The thylacine was once spread across all of Australia, but it's believed to have gone extinct on the mainland about 3,000 years ago. A population persisted on the island of Tasmania until the time of the first settlers from Europe, who exterminated the creature to stop it killing their livestock. After the last known Tasmanian tiger died in a zoo in 1936, the animal was officially declared extinct – although scattered (but unverified) sightings persist to this day.
In the new study, researchers extracted DNA from one of the best-preserved specimens of the creature: a developing juvenile preserved in alcohol for 106 years. From that the team was able to sequence the thylacine genome, and while it isn't the first time that's been done, the researchers say this latest effort has resulted in one of the most complete genetic blueprints for an extinct species.
"The genome has allowed us to confirm the thylacine's place in the evolutionary tree," says Andrew Pask, the project's lead. "The Tasmanian tiger belongs in a sister lineage to the Dasyuridae, the family which includes the Tasmanian devil and the dunnart."
Although hunting by humans was quite clearly the final nail in the coffin, the genome study revealed that the creature wasn't exactly thriving beforehand. Thylacines were suffering from low genetic diversity, which would have made them vulnerable to disease. The Tasmanian devil is currently experiencing the same problem, with deadly facial tumors threatening the species with extinction.
Previously, it was thought that the isolation on the Tasmanian isle was responsible for the poor genetic health of both species, but the new study suggests the problems began thousands of years ago, when Tasmanian devils and tigers still roamed the Australian mainland.
"Our hope is that there is a lot the thylacine can tell us about the genetic basis of extinction to help other species," says Pask. "The fact that we now know the Tasmanian tiger was facing limited genetic diversity before extinction means it would still have struggled similarly to the Tasmanian devil if it had survived."
The gene sequence also allowed the scientists to study the evolution of the animal. Although the Tasmanian tiger looks remarkably like the dingo, the two are very distantly-related, with their last common ancestor living 160 million years ago. As such, the two creatures are often considered to be one of the most striking cases of "convergent evolution", where distant species evolve similar features independently, shaped by the same environmental forces.
"When we looked at the basis for this convergent evolution, we found that it wasn't actually the genes themselves that produced the same skull and body shape, but the control regions around them that turn genes 'on and off' at different stages of growth," says Pask. "This reveals a whole new understanding of the process of evolution, we can now explore these regions of the genome to help understand how two species converge on the same appearance, and how the process of evolution works."
So with the genome sequence completed, what are the chances that we could resurrect the long-dead Tasmanian tiger? It's possible, the researchers say, but unlikely in the near future.

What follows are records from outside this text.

(* ===== verification/SwiftSync.v ===== *)
(** The SwiftSync aggregator ([swift_sync_agg] of
    [crates/floresta-chain/src/pruned_utreexo/consensus.rs]): an
    order-independent 128-bit sum of hashes of outpoints.

    [agg_of] is the specification of an aggregator state: the two sums taken
    over the integers, reduced modulo [2^64] only at the end. *)

From stdpp Require Import base list.
From Stdlib Require Import ZArith Lia.
From S2P Require Import Prelude Bitcoin.

Record SipHashKeys := mkSipHashKeys { key0 : Z; key1 : Z; key2 : Z; key3 : Z }.

(** A [siphash24::HashEngine]: its keys and the bytes fed to it so far. *)
Record SipEngine := mkSipEngine { eng_k0 : Z; eng_k1 : Z; eng_input : list Z }.

Record TxidHashMidstate := mkTxidHashMidstate { base0 : SipEngine; base1 : SipEngine }.

Record SwiftSyncAgg := mkSwiftSyncAgg { agg0 : Z; agg1 : Z }.

Section SwiftSyncAgg.
Context `{HashLib}.

Definition engine_input (e : SipEngine) (bytes : list Z) : SipEngine :=
  mkSipEngine (eng_k0 e) (eng_k1 e) (eng_input e ++ bytes).
Definition engine_finish (e : SipEngine) : Z := siphash24 (eng_k0 e) (eng_k1 e) (eng_input e).

(** [TxidHashMidstate::new]. *)
Definition midstate_new (keys : SipHashKeys) (txid : list Z) : TxidHashMidstate :=
  mkTxidHashMidstate (engine_input (mkSipEngine (key0 keys) (key1 keys) []) txid)
                     (engine_input (mkSipEngine (key2 keys) (key3 keys) []) txid).

(** [TxidHashMidstate::finalize_with_vout]. *)
Definition finalize_with_vout (m : TxidHashMidstate) (vout : Z) : Z * Z :=
  let vout_le := le_bytes 4 vout in
  (engine_finish (engine_input (base0 m) vout_le), engine_finish (engine_input (base1 m) vout_le)).

(** [SwiftSyncAgg::zero] and [is_zero]. *)
Definition agg_zero : SwiftSyncAgg := mkSwiftSyncAgg 0 0.
Definition agg_is_zero (a : SwiftSyncAgg) : bool := (agg0 a =? 0) && (agg1 a =? 0).

(** [SwiftSyncAgg::sip64]. *)
Definition sip64 (k0 k1 : Z) (msg : list Z) : Z :=
  engine_finish (engine_input (mkSipEngine k0 k1 []) msg).

(** [SwiftSyncAgg::hash_outpoint]. *)
Definition hash_outpoint (keys : SipHashKeys) (o : OutPoint) : Z * Z :=
  let bytes := to_byte_array (op_txid o) ++ le_bytes 4 (op_vout o) in
  (sip64 (key0 keys) (key1 keys) bytes, sip64 (key2 keys) (key3 keys) bytes).

(** [wrapping_add] and [wrapping_sub]. *)
Definition agg_wrapping_add (a : SwiftSyncAgg) (rhs : Z * Z) : SwiftSyncAgg :=
  mkSwiftSyncAgg (wrap64 (agg0 a + rhs.1)) (wrap64 (agg1 a + rhs.2)).
Definition agg_wrapping_sub (a : SwiftSyncAgg) (rhs : Z * Z) : SwiftSyncAgg :=
  mkSwiftSyncAgg (wrap64 (agg0 a - rhs.1)) (wrap64 (agg1 a - rhs.2)).

(** [SwiftSyncAgg::add], [add_with_vout], [remove] and [Add]. *)
Definition agg_add (salt : SipHashKeys) (a : SwiftSyncAgg) (o : OutPoint) : SwiftSyncAgg :=
  agg_wrapping_add a (hash_outpoint salt o).
Definition agg_add_with_vout (a : SwiftSyncAgg) (hasher : TxidHashMidstate) (vout : Z)
  : SwiftSyncAgg := agg_wrapping_add a (finalize_with_vout hasher vout).
Definition agg_remove (salt : SipHashKeys) (a : SwiftSyncAgg) (o : OutPoint) : SwiftSyncAgg :=
  agg_wrapping_sub a (hash_outpoint salt o).
Definition agg_plus (a rhs : SwiftSyncAgg) : SwiftSyncAgg :=
  agg_wrapping_add a (agg0 rhs, agg1 rhs).

(** [Consensus::add_outputs_to_agg]. *)
Definition add_outputs_to_agg (salt : SipHashKeys) (agg : SwiftSyncAgg) (txid : Txid)
  (spent_vouts : list Z) : SwiftSyncAgg :=
  match spent_vouts with
  | [] => agg
  | [v] => agg_add salt agg (mkOutPoint txid v)
  | _ =>
      let midstate := midstate_new salt (to_byte_array txid) in
      foldl (fun a vout => agg_add_with_vout a midstate vout) agg spent_vouts
  end.

(** * Specification *)

(** The aggregator whose two sums are [p]. *)
Definition agg_of (p : Z * Z) : SwiftSyncAgg := mkSwiftSyncAgg (wrap64 p.1) (wrap64 p.2).

(** The sums of the hashes of a list of outpoints. *)
Definition hash_sum (salt : SipHashKeys) (l : list OutPoint) : Z * Z :=
  (sum_Z (fun o => (hash_outpoint salt o).1) l, sum_Z (fun o => (hash_outpoint salt o).2) l).

(** The aggregator after adding the outpoints [adds] and removing [rems]. *)
Definition agg_delta (salt : SipHashKeys) (adds rems : list OutPoint) : SwiftSyncAgg :=
  agg_of ((hash_sum salt adds).1 - (hash_sum salt rems).1,
          (hash_sum salt adds).2 - (hash_sum salt rems).2).

Lemma wrap64_add_l a b : wrap64 (wrap64 a + b) = wrap64 (a + b).
Proof. unfold wrap64. by rewrite Z.add_mod_idemp_l. Qed.
Lemma wrap64_sub_l a b : wrap64 (wrap64 a - b) = wrap64 (a - b).
Proof. unfold wrap64. by rewrite Zminus_mod_idemp_l. Qed.
Lemma wrap64_add_r a b : wrap64 (a + wrap64 b) = wrap64 (a + b).
Proof. unfold wrap64. by rewrite Z.add_mod_idemp_r. Qed.

Lemma agg_add_of salt p o :
  agg_add salt (agg_of p) o =
    agg_of (p.1 + (hash_outpoint salt o).1, p.2 + (hash_outpoint salt o).2).
Proof.
  unfold agg_add, agg_wrapping_add, agg_of. cbn [agg0 agg1 fst snd]. by rewrite !wrap64_add_l.
Qed.

Lemma agg_remove_of salt p o :
  agg_remove salt (agg_of p) o =
    agg_of (p.1 - (hash_outpoint salt o).1, p.2 - (hash_outpoint salt o).2).
Proof.
  unfold agg_remove, agg_wrapping_sub, agg_of. cbn [agg0 agg1 fst snd]. by rewrite !wrap64_sub_l.
Qed.

Lemma agg_plus_of p q : agg_plus (agg_of p) (agg_of q) = agg_of (p.1 + q.1, p.2 + q.2).
Proof.
  unfold agg_plus, agg_wrapping_add, agg_of. cbn [agg0 agg1 fst snd].
  by rewrite !wrap64_add_l, !wrap64_add_r.
Qed.

Lemma agg_zero_of : agg_zero = agg_of (0, 0).
Proof. done. Qed.

Lemma sum_Z_perm {A} (f : A -> Z) l1 l2 : l1 ≡ₚ l2 -> sum_Z f l1 = sum_Z f l2.
Proof. induction 1; cbn; lia. Qed.

Lemma hash_sum_app salt l1 l2 :
  hash_sum salt (l1 ++ l2) =
    ((hash_sum salt l1).1 + (hash_sum salt l2).1, (hash_sum salt l1).2 + (hash_sum salt l2).2).
Proof. unfold hash_sum. cbn [fst snd]. by rewrite !sum_Z_app. Qed.

Lemma hash_sum_perm salt l1 l2 : l1 ≡ₚ l2 -> hash_sum salt l1 = hash_sum salt l2.
Proof. intros Hp. unfold hash_sum. by rewrite !(sum_Z_perm _ _ _ Hp). Qed.

Lemma agg_delta_plus salt a1 r1 a2 r2 :
  agg_plus (agg_delta salt a1 r1) (agg_delta salt a2 r2) = agg_delta salt (a1 ++ a2) (r1 ++ r2).
Proof.
  unfold agg_delta. rewrite agg_plus_of, !hash_sum_app. cbn [fst snd]. f_equal. f_equal; lia.
Qed.

Lemma agg_delta_perm salt a1 r1 a2 r2 :
  a1 ≡ₚ a2 -> r1 ≡ₚ r2 -> agg_delta salt a1 r1 = agg_delta salt a2 r2.
Proof.
  intros Ha Hr. unfold agg_delta. by rewrite (hash_sum_perm _ _ _ Ha), (hash_sum_perm _ _ _ Hr).
Qed.

Lemma agg_delta_balanced salt l : agg_delta salt l l = agg_zero.
Proof. unfold agg_delta. by rewrite !Z.sub_diag. Qed.

(** Hashing a vout on top of the midstate of its txid hashes the outpoint. *)
Lemma midstate_hash salt txid vout :
  finalize_with_vout (midstate_new salt (to_byte_array txid)) vout =
    hash_outpoint salt (mkOutPoint txid vout).
Proof. done. Qed.

Lemma agg_add_foldl salt l : forall adds rems,
  foldl (agg_add salt) (agg_delta salt adds rems) l = agg_delta salt (adds ++ l) rems.
Proof.
  induction l as [|o l IH]; intros adds rems; [by rewrite app_nil_r|].
  cbn [foldl].
  replace (adds ++ o :: l) with ((adds ++ [o]) ++ l) by (by rewrite <-app_assoc).
  rewrite <-IH. f_equal. unfold agg_delta. rewrite agg_add_of, hash_sum_app. cbn.
  f_equal. f_equal; lia.
Qed.

Lemma agg_remove_foldl salt l : forall adds rems,
  foldl (agg_remove salt) (agg_delta salt adds rems) l = agg_delta salt adds (rems ++ l).
Proof.
  induction l as [|o l IH]; intros adds rems; [by rewrite app_nil_r|].
  cbn [foldl].
  replace (rems ++ o :: l) with ((rems ++ [o]) ++ l) by (by rewrite <-app_assoc).
  rewrite <-IH. f_equal. unfold agg_delta. rewrite agg_remove_of, hash_sum_app. cbn.
  f_equal. f_equal; lia.
Qed.

Lemma add_outputs_foldl salt agg txid vouts :
  add_outputs_to_agg salt agg txid vouts = foldl (agg_add salt) agg (map (mkOutPoint txid) vouts).
Proof.
  destruct vouts as [|v [|w vouts]]; [done|done|]. unfold add_outputs_to_agg.
  generalize (v :: w :: vouts) as l. intros l. revert agg.
  induction l as [|x l IH]; intros agg; [done|]. cbn [foldl map].
  unfold agg_add_with_vout at 2. rewrite midstate_hash. apply IH.
Qed.

(** A sum of aggregators, in any order. *)
Lemma agg_plus_foldl (l : list SwiftSyncAgg) : forall p,
  foldl agg_plus (agg_of p) l = agg_of (p.1 + sum_Z agg0 l, p.2 + sum_Z agg1 l).
Proof.
  induction l as [|a l IH]; intros p; cbn [foldl sum_Z]; [by rewrite !Z.add_0_r; destruct p|].
  assert (agg_plus (agg_of p) a = agg_of (p.1 + agg0 a, p.2 + agg1 a)) as ->.
  { unfold agg_plus, agg_wrapping_add, agg_of. cbn [agg0 agg1 fst snd]. by rewrite !wrap64_add_l. }
  rewrite IH. cbn [fst snd]. f_equal. f_equal; lia.
Qed.
Lemma agg_plus_perm l1 l2 : l1 ≡ₚ l2 -> foldl agg_plus agg_zero l1 = foldl agg_plus agg_zero l2.
Proof. intros Hp. rewrite agg_zero_of, !agg_plus_foldl. by rewrite !(sum_Z_perm _ _ _ Hp). Qed.
Lemma agg_plus_deltas salt (ds : list (list OutPoint * list OutPoint)) : forall adds rems,
  foldl agg_plus (agg_delta salt adds rems) (map (fun d => agg_delta salt d.1 d.2) ds) =
    agg_delta salt (adds ++ concat (map fst ds)) (rems ++ concat (map snd ds)).
Proof.
  induction ds as [|d ds IH]; intros adds rems; cbn [foldl map concat]; [by rewrite !app_nil_r|].
  rewrite agg_delta_plus, IH. by rewrite <-!app_assoc.
Qed.
End SwiftSyncAgg.

(** * Theorems *)

Section SwiftSyncTheorems.
Context `{HashLib}.

(** add_outputs_to_agg, which shares the hash midstate of the transaction id between its
    outputs, gives the same aggregator as adding each outpoint on its own. *)
Theorem add_outputs_to_agg_equiv (salt : SipHashKeys) (agg : SwiftSyncAgg) (txid : Txid)
  (vouts : list Z) :
  add_outputs_to_agg salt agg txid vouts =
    foldl (fun a v => agg_add salt a (mkOutPoint txid v)) agg vouts.
Proof. rewrite add_outputs_foldl. revert agg. induction vouts; intros agg; cbn; auto. Qed.

(** The SwiftSync aggregator is zero whenever the outpoints added are a permutation of
    the outpoints removed, however they are split into blocks, in whatever order the
    blocks are summed and with outputs removed before they are added. *)
Theorem swift_sync_cancels (salt : SipHashKeys) (deltas : list (list OutPoint * list OutPoint))
  (Hbal : concat (map fst deltas) ≡ₚ concat (map snd deltas)) :
  agg_is_zero (foldl (fun a d =>
    agg_plus a (foldl (agg_remove salt) (foldl (agg_add salt) agg_zero d.1) d.2))
    agg_zero deltas) = true.
Proof.
  assert (Hz : agg_zero = agg_delta salt [] []) by done.
  assert (Hd : forall d, foldl (agg_remove salt) (foldl (agg_add salt) agg_zero d.1) d.2
                         = agg_delta salt d.1 d.2).
  { intros d. by rewrite Hz, agg_add_foldl, agg_remove_foldl. }
  enough (Hs : forall adds rems, foldl (fun a d =>
     agg_plus a (foldl (agg_remove salt) (foldl (agg_add salt) agg_zero d.1) d.2))
     (agg_delta salt adds rems) deltas
     = agg_delta salt (adds ++ concat (map fst deltas)) (rems ++ concat (map snd deltas))).
  { rewrite Hz at 1. rewrite Hs. cbn [app].
    rewrite (agg_delta_perm _ _ _ _ _ Hbal (Permutation_refl _)). by rewrite agg_delta_balanced. }
  clear Hbal. induction deltas as [|d deltas IH]; intros adds rems; cbn [foldl map concat].
  - by rewrite !app_nil_r.
  - rewrite Hd, agg_delta_plus, IH. by rewrite <-!app_assoc.
Qed.
End SwiftSyncTheorems.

"As this genome is one of the most complete for an extinct species, it is technically the first step to 'bringing the thylacine back', but we are still a long way off that possibility," says Pask. "We would still need to develop a marsupial animal model to host the thylacine genome, like work conducted to include mammoth genes in the modern elephant."
The research was published in the journal Nature Ecology & Evolution.